→ **AIM OF THE EXERCISE**
Isolate every line in the records below with "true" in it.

→ **TASK MATERIAL**
(** X6: a score that is already an integer of [1,10] is left as it is. *)
Theorem clampScore_keeps_valid (n : Z) :
  1 <= n <= 10 -> clampScore (VNum (int n)) = int n.
Proof.
  intros H. unfold int at 1.
  rewrite clampScore_finite, JsFacts.floor_half_up. f_equal. lia.
Qed.

Lemma clampScore_keeps_valid_witness : clampScore (VNum (int 7)) = int 7.
Proof. apply clampScore_keeps_valid. lia. Defined.

(** ** The match and the URL *)

(** X7: what the pattern matches is a part of the text that begins with an
    opening brace and ends with a closing brace, and matching it again
    gives it back. *)
Theorem match_object_is_braced (s m : string) :
  match_object s = Some m ->
  exists pre mid post,
    s = pre ++ m ++ post /\
    m = String open_brace (mid ++ String close_brace "") /\
    match_object m = Some m.
Proof.
  intros H.
  destruct (Pattern.match_object_inv s m H)
    as (pre & mid & post & -> & -> & _ & _).
  exists pre, mid, post. split; [|split].
  - unfold braced. simpl. now rewrite Pattern.append_assoc.
  - reflexivity.
  - apply (Pattern.match_object_braced "" mid ""); reflexivity.
Qed.

Lemma match_object_is_braced_witness :
  match_object "{a} and {b}" = Some "{a} and {b}".
Proof.
  destruct (match_object_is_braced "see {a} and {b}." "{a} and {b}" eq_refl)
    as (pre & mid & post & _ & _ & H).
  exact H.
Defined.

(** X8: the text given to the URL constructor always begins with "http",
    and preparing it twice changes nothing: an input that already carries
    the prefix is normalized as the input without it is. *)
Theorem absolute_idempotent (w : World) (s : string) :
  String.prefix "http" (absolute s) = true /\
  absolute (absolute s) = absolute s /\
  normalize w (absolute s) = normalize w s.
Proof.
  assert (String.prefix "http" (absolute s) = true) as P.
  { unfold absolute. destruct (String.prefix "http" s) eqn:E;
      [exact E | reflexivity]. }
  assert (absolute (absolute s) = absolute s) as I
    by (unfold absolute at 1; now rewrite P).
  repeat split; try assumption. unfold normalize. now rewrite I.
Qed.

(** ** The capture *)

Section CaptureRuns.

Variable w : World.

Lemma await_ok (c : call) (st : State) :
  fault w (trace st) c = None ->
  await w c st = (effect c (record c st), inr tt).
Proof. intros H. unfold await. now rewrite H. Qed.

Lemma await_inv (c : call) (st st' : State) (u : unit) :
  await w c st = (st', inr u) -> st' = effect c (record c st).
Proof.
  unfold await. destruct (fault w (trace st) c); [discriminate|].
  now intros [= <-].
Qed.

Lemma bind_inv {A B : Type} (m : M A) (k : A -> M B)
    (st st' : State) (b : B) :
  bind m k st = (st', inr b) ->
  exists st1 a, m st = (st1, inr a) /\ k a st1 = (st', inr b).
Proof.
  unfold bind. destruct (m st) as [st1 [e|a]]; [discriminate|].
  intros H. now exists st1, a.
Qed.

Lemma try_finally_inv {A : Type} (body : M A) (cleanup : M unit)
    (st st' : State) (a : A) :
  try_finally body cleanup st = (st', inr a) ->
  exists st1, body st = (st1, inr a) /\ cleanup st1 = (st', inr tt).
Proof.
  unfold try_finally. destruct (body st) as [st1 r].
  destruct (cleanup st1) as [st2 [e|[]]] eqn:C; [discriminate|].
  intros [= <- ->]. now exists st1.
Qed.
Lemma copying_turn (w w' : Walk) :
  copying w -> turn s pattern w w' -> copying w'.
Proof.
  intros (Hij & Hi & Ho) Ht.
  assert (List.length (outputNumber w) = j w) as Hlen.
  { rewrite Ho, length_map, length_firstn. lia. }
  destruct Ht as [c Hc Hp Hd | c Hc Hp Hd | c pc Hc Hp Hs Hd | c pc Hc Hp Hs Hd];
    fold cs in Hc; fold p in Hp;
    assert (i w < List.length cs) by (apply nth_error_Some; congruence);
    rewrite <- Hij in Hp;
    pose proof (conforming_nth _ _ _ _ _ _ conforming Hc Hp) as Hok;
    unfold slot_ok in Hok.
  - repeat split; cbn [outputNumber i j]; try lia.
    rewrite <- Hlen, array_set_at_length, Ho, (firstn_snoc _ _ _ Hc), map_app.
    reflexivity.
  - simpl in Hok. congruence.
  - rewrite Hs in Hok; subst c.
    repeat split; cbn [outputNumber i j]; try lia.
    rewrite <- Hlen, array_set_at_length, Ho, (firstn_snoc _ _ _ Hc), map_app.
    reflexivity.
  - rewrite Hs in Hok; subst c. discriminate.
Qed.

Lemma final_of_conforming (cs0 ce0 : Z) :
  out_chars (final s pattern cs0 ce0) = cs.
Proof.
  assert (copying (final s pattern cs0 ce0)) as (Hij & Hi & Ho).
  { unfold final. apply while_invariant; [exact copying_turn|].
    repeat split; cbn; lia. }
  pose proof (Forall2_length conforming) as Hl.
  rewrite length_firstn in Hl.
  pose proof (final_stopped s pattern cs0 ce0) as Hstop.
  apply loop_cond_false in Hstop. fold cs p in Hstop.
  apply out_chars_of. rewrite Ho.
  rewrite firstn_all2 by lia. reflexivity.
Qed.

End Reformat.

(** When the input starts with a digit, so does the output. *)
Lemma final_head (d : ascii) (rest pattern : string) (cs0 ce0 : Z) :
  is_digit d = true -> good_pattern pattern = true ->
  exists o, out_chars (final (String d rest) pattern cs0 ce0) = d :: o.
Proof.
  intros Hd Hgood.
  pose proof (final_digits (String d rest) pattern cs0 ce0) as Hdig.
  pose proof (final_inv (String d rest) pattern cs0 ce0) as Hw.
  pose proof (inv_conforms _ _ _ _ _ Hw) as Hconf.
  rewrite <- (inv_length _ _ _ _ _ Hw) in Hconf.
  destruct (good_pattern_head _ Hgood) as (ps & Hps).
  unfold slots, digits in Hdig. rewrite Hps in Hdig, Hconf.
  cbn [list_ascii_of_string filter] in Hdig.
  rewrite Hd in Hdig. change (is_slot "#") with true in Hdig.
  cbn [List.length firstn] in Hdig.
  destruct (out_chars (final (String d rest) pattern cs0 ce0)) as [|c o];
    [discriminate|].
  cbn [List.length firstn] in Hconf.
  inversion Hconf as [|? ? ? ? Hok _]; subst.
  unfold slot_ok in Hok; simpl in Hok.
  cbn [filter] in Hdig. rewrite Hok in Hdig.
  injection Hdig as -> _. eauto.
Qed.

(** * The claims *)

(** ** Pattern selector *)

(** C1. [getPatternFromNumber] looks at the first character only: ['2'],
    ['5'] and ['6'] select the pattern of four groups of four, ['4'] the
    pattern with groups 4/4/4/4/3, ['3'] the pattern with groups 4/6/5; any
    other first character, the empty string and an absent argument (coerced
    to the text of [undefined]) select the fallback, which is nineteen
    placeholders and no separator. The function is total: it is defined on
    every string. *)
Theorem getPatternFromNumber_selects (c : ascii) (rest : string) :
  (c = "2"%char \/ c = "5"%char \/ c = "6"%char ->
     getPatternFromNumber (String c rest) = "#### #### #### ####") /\
  (c = "4"%char ->
     getPatternFromNumber (String c rest) = "#### #### #### #### ###") /\
  (c = "3"%char ->
     getPatternFromNumber (String c rest) = "#### ###### #####") /\
  (~ In c ["2"; "3"; "4"; "5"; "6"]%char ->
     getPatternFromNumber (String c rest) = fallback) /\
  getPatternFromNumber EmptyString = fallback /\
  getPatternFromNumber (JS.to_string None) = fallback /\
  list_ascii_of_string fallback = repeat "#"%char 19.
Proof.
  rewrite getPatternFromNumber_cons.
  repeat split; try reflexivity.
  - intros [-> | [-> | ->]]; reflexivity.
  - intros ->; reflexivity.
  - intros ->; reflexivity.
  - intros Hn.
    destruct (Ascii.eqb_spec c "2"); [subst; exfalso; apply Hn; simpl; auto|].
    destruct (Ascii.eqb_spec c "5"); [subst; exfalso; apply Hn; simpl; auto 6|].
    destruct (Ascii.eqb_spec c "6"); [subst; exfalso; apply Hn; simpl; auto 6|].
    destruct (Ascii.eqb_spec c "4"); [subst; exfalso; apply Hn; simpl; auto 6|].
    destruct (Ascii.eqb_spec c "3"); [subst; exfalso; apply Hn; simpl; auto 6|].
    reflexivity.
Qed.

→ **RESPONSE**
  String.prefix "http" (absolute s) = true /\
  assert (String.prefix "http" (absolute s) = true) as P.
  is_digit d = true -> good_pattern pattern = true ->
  rewrite Hd in Hdig. change (is_slot "#") with true in Hdig.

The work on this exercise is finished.